In addition to railing against rampant leftism and expressing outrage at the trainings' "overriding presumption" that attendees might be racist, he takes particular issue with the sessions on transgender issues.  He writes:


"At the end of yesterday’s diversity 're-education,' we were told that our next session would include a presentation on 'Trans Students'. At that coming session, according to the handout we were given, we will learn how to let students ‘choose their own pronouns’, how to correct other students who mistakenly use the wrong pronouns, and how to ask people which pronouns they prefer ('I use the pronouns he/him/his. I want to make sure I address you correctly. What pronouns do you use?'). Also on the agenda for next week are 'important trans struggles, as well as those of the intersexed and other gender-variant communities,' 'stand[ing] up to the rules of gender,' and a very helpful glossary of related terms and acronyms, to wit: 'Trans': for those who 'identify along the gender-variant spectrum,' and 'Genderqueer': 'for those who consider their gender outside the binary gender system'. I hasten to reiterate that I am quoting from diversity handouts; I am not making any of this up. 


.... It is an honor and a great joy to teach students the history of Japan. I take my job very seriously, and I look forward to coming to work each day. 


It is most certainly not my job, though, to cheer along anyone, student or otherwise, in their psychological confusion. I am not in graduate school to learn how to encourage poor souls in their sexual experimentation, nor am I receiving generous stipends of taxpayer monies from the good people of the Great State of Wisconsin to play along with fantasies or accommodate public cross-dressing.

In this instance, while Morgan may get lots of standing o's from like-minded, close-minded types, he actually, quite sadly, demonstrates pretty well why such trainings are and should be required for public employees who have to interact with a diverse student body.

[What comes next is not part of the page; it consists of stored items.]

(** * Scoring engine of the Central Lakes Cup ski results site

    A shallow embedding of [src/js/xmlParser.js] (time normalisation:
    [parseTime], [checkStatus], [processRacerTimes]) and of
    [src/js/scoring.js] (individual, team and season scoring).

    Modelling choices.
    - JavaScript numbers are [num]: NaN, the two infinities, or an exact
      rational.  IEEE rounding is not modelled, so [parseFloat] and the
      arithmetic on times are exact where JavaScript rounds to the nearest
      double (for instance [parseTime "0.5005"] is 501 here and 500 in
      JavaScript); the sample times below are whole seconds such as
      "61.00", on which the two agree.  The sign of zero is not modelled.
    - Strings are Stdlib [string]s over ASCII; [toLowerCase],
      [toUpperCase] and [trim] act on the ASCII letters and on the ASCII
      white space characters (TAB, LF, VT, FF, CR, SPACE).
    - Racer objects live in a heap ([store]): scoring mutates them in place,
      and [calculateSeasonStandings] copies them with [{...racer}].  A
      property that was never assigned is [Absent] (JS [undefined]).
    - [Array.prototype.sort] is a stable insertion sort driven by the
      comparator's sign (a NaN result counts as 0, as in ECMAScript's
      SortCompare); for a consistent comparator every stable sort returns
      the same list.
    - A JS object used as a dictionary is an association list in insertion
      order; [Object.values] lists array-index keys first, in numeric order;
      a key naming a property of [Object.prototype] is inherited. *)

From Stdlib Require Import String Ascii List ZArith QArith Qround Bool Lia Permutation Sorted.
Import ListNotations.

Local Open Scope Z_scope.

(* ------------------------------------------------------------------ *)
(** ** JavaScript numbers *)

Inductive num : Type :=
| NaN
| Inf (neg : bool)
| Fin (q : Q).

Definition Qltb (x y : Q) : bool := negb (Qle_bool y x).

Definition num_add (a b : num) : num :=
  match a, b with
  | NaN, _ | _, NaN => NaN
  | Inf x, Inf y => if Bool.eqb x y then Inf x else NaN
  | Inf x, Fin _ => Inf x
  | Fin _, Inf y => Inf y
  | Fin p, Fin q => Fin (p + q)%Q
  end.

Definition num_neg (a : num) : num :=
  match a with
  | NaN => NaN
  | Inf x => Inf (negb x)
  | Fin q => Fin (- q)%Q
  end.

Definition num_sub (a b : num) : num := num_add a (num_neg b).

Definition num_mul (a b : num) : num :=
  match a, b with
  | NaN, _ | _, NaN => NaN
  | Inf x, Inf y => Inf (xorb x y)
  | Inf x, Fin q | Fin q, Inf x =>
      if Qeq_bool q 0 then NaN else Inf (xorb x (Qltb q 0))
  | Fin p, Fin q => Fin (p * q)%Q
  end.

Definition zn (z : Z) : num := Fin (inject_Z z).

(** [Math.round]: the nearest integer, halves rounded up. *)
Definition num_round (a : num) : num :=
  match a with
  | Fin q => zn (Qfloor (q + (1 # 2))%Q)
  | _ => a
  end.

(** Strict equality [===] on numbers. *)
Definition num_eqb (a b : num) : bool :=
  match a, b with
  | Fin p, Fin q => Qeq_bool p q
  | Inf x, Inf y => Bool.eqb x y
  | _, _ => false
  end.

(** [===] on a nullable number ([None] is [null]). *)
Definition nullable_eqb (a b : option num) : bool :=
  match a, b with
  | None, None => true
  | Some x, Some y => num_eqb x y
  | _, _ => false
  end.

(** [ToNumber] of a nullable number, as in [a.totalTime - b.totalTime]. *)
Definition to_number (a : option num) : num :=
  match a with Some n => n | None => zn 0 end.

(** [x < 0] for a comparator result; NaN is neither negative nor positive. *)
Definition num_negative (a : num) : bool :=
  match a with
  | Fin q => Qltb q 0
  | Inf x => x
  | NaN => false
  end.

(* ------------------------------------------------------------------ *)
(** ** [Array.prototype.sort] with a comparator *)

Fixpoint sort_insert {A} (cmp : A -> A -> num) (x : A) (l : list A) : list A :=
  match l with
  | [] => [x]
  | y :: ys => if num_negative (cmp x y) then x :: y :: ys
               else y :: sort_insert cmp x ys
  end.

Definition js_sort {A} (cmp : A -> A -> num) (l : list A) : list A :=
  fold_left (fun acc x => sort_insert cmp x acc) l [].

(* ------------------------------------------------------------------ *)
(** ** Strings *)

Definition is_ws (c : ascii) : bool :=
  let n := nat_of_ascii c in
  (n =? 32)%nat || ((9 <=? n)%nat && (n <=? 13)%nat).

Fixpoint drop_ws (l : list ascii) : list ascii :=
  match l with
  | c :: r => if is_ws c then drop_ws r else l
  | [] => []
  end.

I mean, the very way he discusses gender issues is largely an ignorant mischaracterization. Referring to transgender and/or genderqueer people (it's not super clear how or whether he even distinguishes the two) as "poor souls" who engage in "cross-dressing" "fantasies" does a pretty good job of diminishing his credibility as an informed academic who is so enlighteningly-above needing to learn more about gender.



Wanna-be intellectual freedom crusaders further lose credibility when they treat discussions that in any way diverge from their own provincial "Men are From Mars, Women Are From Venus"  thinking about gender as so self-evidently absurd that they don't even require rebuttal.  With his sneering "I am not making any of this up," it's as though he's confronted, for perhaps the very first time, thoughts about gender that differ from his own and that, mistakenly, everyone else is a n00b to gender issues as well.

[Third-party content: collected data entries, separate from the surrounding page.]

(** X19: with fuel for the passes of the field when the dimensions are
    accepted, and with any fuel when they are not, [Start] returns, and its
    run ends in one of two ways, never mixed.  Either it fails, with FAIL on
    the error stream, status 1 and nothing printed, and then a dimension or
    the count is out of range or one of the triples read has a refused
    height; or it prints one number, writes nothing to the error stream and
    does not exit, and then the dimensions and every height were accepted.
    [Start] fails for no other reason. *)
Theorem Start_outcomes (fuel : nat) (util : nat -> Z * Z * Z)
    (length width count : Z) :
  util O = (length, width, count) ->
  (dimensionsAccepted length width count -> (passes length width <= fuel)%nat) ->
  exists r,
    Start fuel util = Some r /\
    ((exitStatus r = Some 1 /\ stderr r = ["FAIL"%string] /\ stdout r = [] /\
      (~ dimensionsAccepted length width count \/
       exists j, (j < Z.to_nat count)%nat /\ ~ heightAccepted (util (S j))))
     \/
     (exitStatus r = None /\ stderr r = [] /\
      (exists total, stdout r = [total]) /\
      scans r = S (Z.to_nat count) /\
      dimensionsAccepted length width count /\
      forall j, (j < Z.to_nat count)%nat -> heightAccepted (util (S j)))).
Proof.
  intros E Hfuel. unfold Start. rewrite E.
  destruct (validateInitialInputs length width count) eqn:Hv; cbn [negb].
  - apply validateInitialInputs_spec in Hv. specialize (Hfuel Hv).
    destruct (readTrees_cases util (Z.to_nat count) O) as [Hall|(j & Hj & Hbad)].
    + rewrite (readTrees_accepts util _ _ _ Hall).
      destruct Hv as (Hl & Hw & Hc).
      rewrite calculateFlyDistance_passes by lia.
      destruct (decide (passes length width <= fuel)%nat); [|contradiction].
      eexists. split; [reflexivity|]. right. cbn.
      split; [reflexivity|]. split; [reflexivity|]. split; [eauto|].
      split; [reflexivity|].
      split; [unfold dimensionsAccepted; lia|].
      intros j Hj. apply Hall. lia.
    + destruct (readTrees_refuses util _ _ ∅ j Hj Hbad)
        as (first & Hf & Hfb & _ & Hread).
      rewrite Hread. eexists. split; [reflexivity|]. left. cbn.
      split; [reflexivity|]. split; [reflexivity|]. split; [reflexivity|].
      right. exists first. split; [lia|exact Hfb].
  - eexists. split; [reflexivity|]. left. cbn.
    split; [reflexivity|]. split; [reflexivity|]. split; [reflexivity|].
    left. intros Hok. apply validateInitialInputs_spec in Hok. congruence.
Qed.

(** The success test of [TestApp_Start], with fuel for its one pass. *)
Lemma Start_outcomes_witness :
  exists r,
    Start 1 successTestUtil = Some r /\
    ((exitStatus r = Some 1 /\ stderr r = ["FAIL"%string] /\ stdout r = [] /\
      (~ dimensionsAccepted 1 2 1 \/
       exists j, (j < Z.to_nat 1)%nat /\ ~ heightAccepted (successTestUtil (S j))))
     \/
     (exitStatus r = None /\ stderr r = [] /\
      (exists total, stdout r = [total]) /\
      scans r = S (Z.to_nat 1) /\
      dimensionsAccepted 1 2 1 /\
      forall j, (j < Z.to_nat 1)%nat -> heightAccepted (successTestUtil (S j)))).
Proof.
  apply (Start_outcomes 1 successTestUtil 1 2 1 eq_refl).
  intros _. vm_compute. lia.
Defined.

Yet, transgender people actually exist in the real world even if Jason Morgan doesn't know, doesn't want to know, or doesn't think he knows, any!



Genderqueer people actually exist in the real world even if Jason Morgan doesn't know, doesn't want to know, or doesn't think he knows, any!

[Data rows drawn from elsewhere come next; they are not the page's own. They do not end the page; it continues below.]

(** X12: after a run of [refresh] that completed the pipeline with a
    truthy final configuration, on a cache that gives back what was
    written last, the next [getConfiguration] resolves with status
    [cached] and that same configuration, after one cache read and nothing
    else: no fetch, no callback, no cache write, and the timers are as
    they were. *)
Theorem getConfiguration_after_refresh_is_cached {W : Type}
  (c : ConfigClient W) (s : Machine W) (ev : ConfigurationEvent)
  (s' : Machine W) :
  truthy (override c) = false ->
  cache_keeps_writes c ->
  refresh c s = (Returned ev, s') ->
  status ev <> status_error ->
  truthy (configuration ev) = true ->
  exists s'',
    getConfiguration c s' =
      (Returned {| status := status_cached; endpoint := None;
                   configuration := configuration ev; error := None |}, s'') /\
    trace s'' = trace s' ++ [EvCacheRead (configuration ev)] /\
    live_timers s'' = live_timers s' /\
    timeoutId s'' = timeoutId s' /\
    loaded s'' = true.
Proof.
  intros Hov Hlaw Hrun Hstatus Hcfg.
  destruct (refresh_completed_world c s ev s' Hov Hrun Hstatus)
    as (tf & s1 & source & w3 & r & w4 & _ & _ & _ & _ & _ & Hw & Hl).
  rewrite (getConfiguration_unfold c s' Hov).
  pose proof (Hlaw (configuration ev) w4) as Hread.
  unfold cache_view in Hread. rewrite <- Hw in Hread.
  destruct (read (cache c) (world s')) as [v w]. cbn [fst] in Hread. subst v.
  cbv zeta. rewrite Hcfg.
  eexists. split; [ reflexivity | ]. cbn. repeat split. exact Hl.
Qed.

Lemma getConfiguration_after_refresh_is_cached_witness :
  exists s'',
    getConfiguration polling_client
      (snd (refresh polling_client (init_machine JUndefined))) =
      (Returned {| status := status_cached; endpoint := None;
                   configuration := testConfig; error := None |}, s'') /\
    trace s'' =
      trace (snd (refresh polling_client (init_machine JUndefined)))
      ++ [EvCacheRead testConfig] /\
    live_timers s'' =
      live_timers (snd (refresh polling_client (init_machine JUndefined))) /\
    timeoutId s'' =
      timeoutId (snd (refresh polling_client (init_machine JUndefined))) /\
    loaded s'' = true.
Proof.
  apply (getConfiguration_after_refresh_is_cached polling_client
           (init_machine JUndefined)
           {| status := status_loaded;
              endpoint := Some "https://endpoint.com/default.json";
              configuration := testConfig; error := None |}
           (snd (refresh polling_client (init_machine JUndefined)))).
  - reflexivity.
  - intros v w. reflexivity.
  - vm_compute. reflexivity.
  - discriminate.
  - reflexivity.
Defined.

(** X13: two runs of [refresh] in a row that both complete the pipeline,
    on a cache that gives back what was written last and that the fetch
    provider, the reporting callbacks and the validator leave alone: the
    status of the second event is [equal] when the Equality provider
    accepts the configuration of the first event (the value that run wrote)
    against the transformed winning value of the second run, and [updated]
    otherwise; it is never [loaded]. *)
Theorem second_refresh_compares_with_written {W : Type} (c : ConfigClient W)
  (s : Machine W) (ev1 : ConfigurationEvent) (s1 : Machine W)
  (ev2 : ConfigurationEvent) (s2 : Machine W) :
  truthy (override c) = false ->
  cache_keeps_writes c ->
  cache_stable c ->
  refresh c s = (Returned ev1, s1) ->
  status ev1 <> status_error ->
  refresh c s1 = (Returned ev2, s2) ->
  status ev2 <> status_error ->
  exists tf2 s1',
    tryFetch c (snd (setPolling c false s1)) = (Returned tf2, s1') /\
    status ev2 =
      (if equality c (configuration ev1) (transformer c (tf_configuration tf2))
       then status_equal else status_updated).
Proof.
  intros Hov Hlaw Hstable Hrun1 Hst1 Hrun2 Hst2.
  destruct (refresh_completed_world c s ev1 s1 Hov Hrun1 Hst1)
    as (tf1 & s0 & source1 & w3 & r1 & w4 & _ & _ & _ & _ & _ & Hw1 & Hl1).
  destruct (refresh_completed_world c s1 ev2 s2 Hov Hrun2 Hst2)
    as (tf2 & s1' & source2 & w3' & r2 & w4' & Htf2 & Hw0 & Hread & _ & Hev2 & _ & _).
  exists tf2, s1'. split; [ exact Htf2 | ].
  assert (Hsrc : source2 = configuration ev1).
  { assert (H : cache_view c (validated_world c (tf_configuration tf2) (world s1'))
                = source2).
    { unfold cache_view. rewrite Hread. reflexivity. }
    rewrite <- H, (validated_world_cache_view c _ _ Hstable).
    assert (Hs1' : s1' = snd (tryFetch c (snd (setPolling c false s1)))).
    { rewrite Htf2. reflexivity. }
    rewrite Hs1'. unfold tryFetch, bind.
    pose proof (tryFetch_loop_cache_view c (endpoints c) Hstable JUndefined
                  (snd (setPolling c false s1))) as Hloop.
    destruct (tryFetch_loop c (endpoints c) JUndefined _) as [[p | x] sx];
      cbn [snd ret] in Hloop |- *; rewrite Hloop, Hw0, Hw1; apply Hlaw. }
  subst source2. rewrite Hev2, Hl1. cbn.
  destruct (equality c (configuration ev1) (transformer c (tf_configuration tf2)));
    reflexivity.
Qed.

Lemma second_refresh_compares_with_written_witness :
  exists tf2 s1',
    tryFetch polling_client
      (snd (setPolling polling_client false
              (snd (refresh polling_client (init_machine JUndefined)))))
      = (Returned tf2, s1') /\
    status_equal =
      (if equality polling_client testConfig
            (transformer polling_client (tf_configuration tf2))
       then status_equal else status_updated).
Proof.
  apply (second_refresh_compares_with_written polling_client
           (init_machine JUndefined)
           {| status := status_loaded;
              endpoint := Some "https://endpoint.com/default.json";
              configuration := testConfig; error := None |}
           (snd (refresh polling_client (init_machine JUndefined)))
           {| status := status_equal;
              endpoint := Some "https://endpoint.com/default.json";
              configuration := testConfig; error := None |}
           (snd (refresh polling_client
                   (snd (refresh polling_client (init_machine JUndefined)))))).
  - reflexivity.
  - intros v w. reflexivity.
  - repeat split; intros; try reflexivity.
    cbn. unfold third_fetch.
    destruct (ep =? _); [ reflexivity | ].
    destruct (ep =? _); reflexivity.
  - vm_compute. reflexivity.
  - discriminate.
  - vm_compute. reflexivity.
  - discriminate.
Defined.

(** ** Firing timers, the default transformer, the constructor *)

(** X14: when the runtime fires the live timer the client holds, the
    callback [() => this.refresh()] runs; if that run completes the
    pipeline on a client that is not paused and has a positive interval,
    exactly one timer is live afterwards, a new one for
    [interval * 1000] ms, and the client holds its handle: polling goes
    on, one timer at a time. *)
Theorem timer_firing_reschedules {W : Type} (c : ConfigClient W)
  (s : Machine W) (id : TimerId) (ev : ConfigurationEvent) (s' : Machine W)
  (n : Z) :
  truthy (override c) = false ->
  interval c = Some n ->
  (0 < n)%Z ->
  paused s = false ->
  one_timer_at_most s ->
  timer_is_live id s = true ->
  step c (OpTimer id) s = (Some (Returned ev), s') ->
  status ev <> status_error ->
  live_timers s' = [(next_timer s, (n * 1000)%Z)] /\
  timeoutId s' = Some (next_timer s) /\
  exists t,
    trace s' = trace s ++ t /\
    filter is_setTimeout t = [EvSetTimeout (next_timer s) (n * 1000)%Z].
Proof.
  intros Hov Hint Hpos Hpaused Hone Hlive Hstep Hstatus.
  cbn [step] in Hstep. rewrite Hlive in Hstep.
  destruct (refresh c (expire id s)) as [r s1] eqn:Hrun.
  injection Hstep as -> ->.
  destruct (refresh_completed_timer c (expire id s) ev s' n
              Hov Hint Hpos Hpaused (expire_one_timer id s Hone) Hrun Hstatus)
    as (t & Htr & Hset & Hl & Hid).
  cbn [next_timer expire trace] in Htr, Hset, Hl, Hid.
  split; [ exact Hl | split; [ exact Hid | ] ].
  exists t. split; assumption.
Qed.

Most people want to be addressed by the gender pronouns they identify with and it's generally good manners to call people what they want to be called.



So, what's the fucking problem, dude?



The other day, I read a piece at Salon about (other easily-offended white people might want to close their eyes now) white privilege in the debate about naming mascots after Native American caricatures. In it, Steven Salaita (or his editor) notes in the sub-title that there's "nothing scarier than a nervous white man."



Indeed.



The way that white people angrily defend certain mascots of their ballsports' teams seems similar to the way that some people angrily defend their "intellectual freedom" to remain ignorant and close-minded about diversity and transgender issues. To be a white cisgender man in the US used to be something very, extremely important compared to being other types of people. At least, that seems to have been the promise made to many such folks: that they were, would be, and deserved to be the real movers and shakers in the world, with other people relegated mostly to supporting, subordinate, and awestruck roles.



As white cisgender men increasingly confront the brokenness of that promise in an era of increasing civil rights and awareness, everyone else has to increasingly deal with the angry, anxious white man fallout of them periodically stamping their feet about it while other dudes cheer them on at, say, the Wall Street Journal.



Salaita continues that the perpetuation of offensive mascots are "products of an American will to name what has been conquered and to maintain power through a refusal to reconsider traditions of naming." Just as masses of white people scream, and I do mean scream, about PC gone awry in the mascot debate, cisgender people often refuse to reconsider naming transgender people what transgender people want to be named even as these cisgender people evidence not even an iota of understanding of transgender issues.



Again, I reference Morgan's "I am not making this up" snark as though he, rather than transgender people or people who study gender for a living, is the real namer of whether transgender lives are authentic or not.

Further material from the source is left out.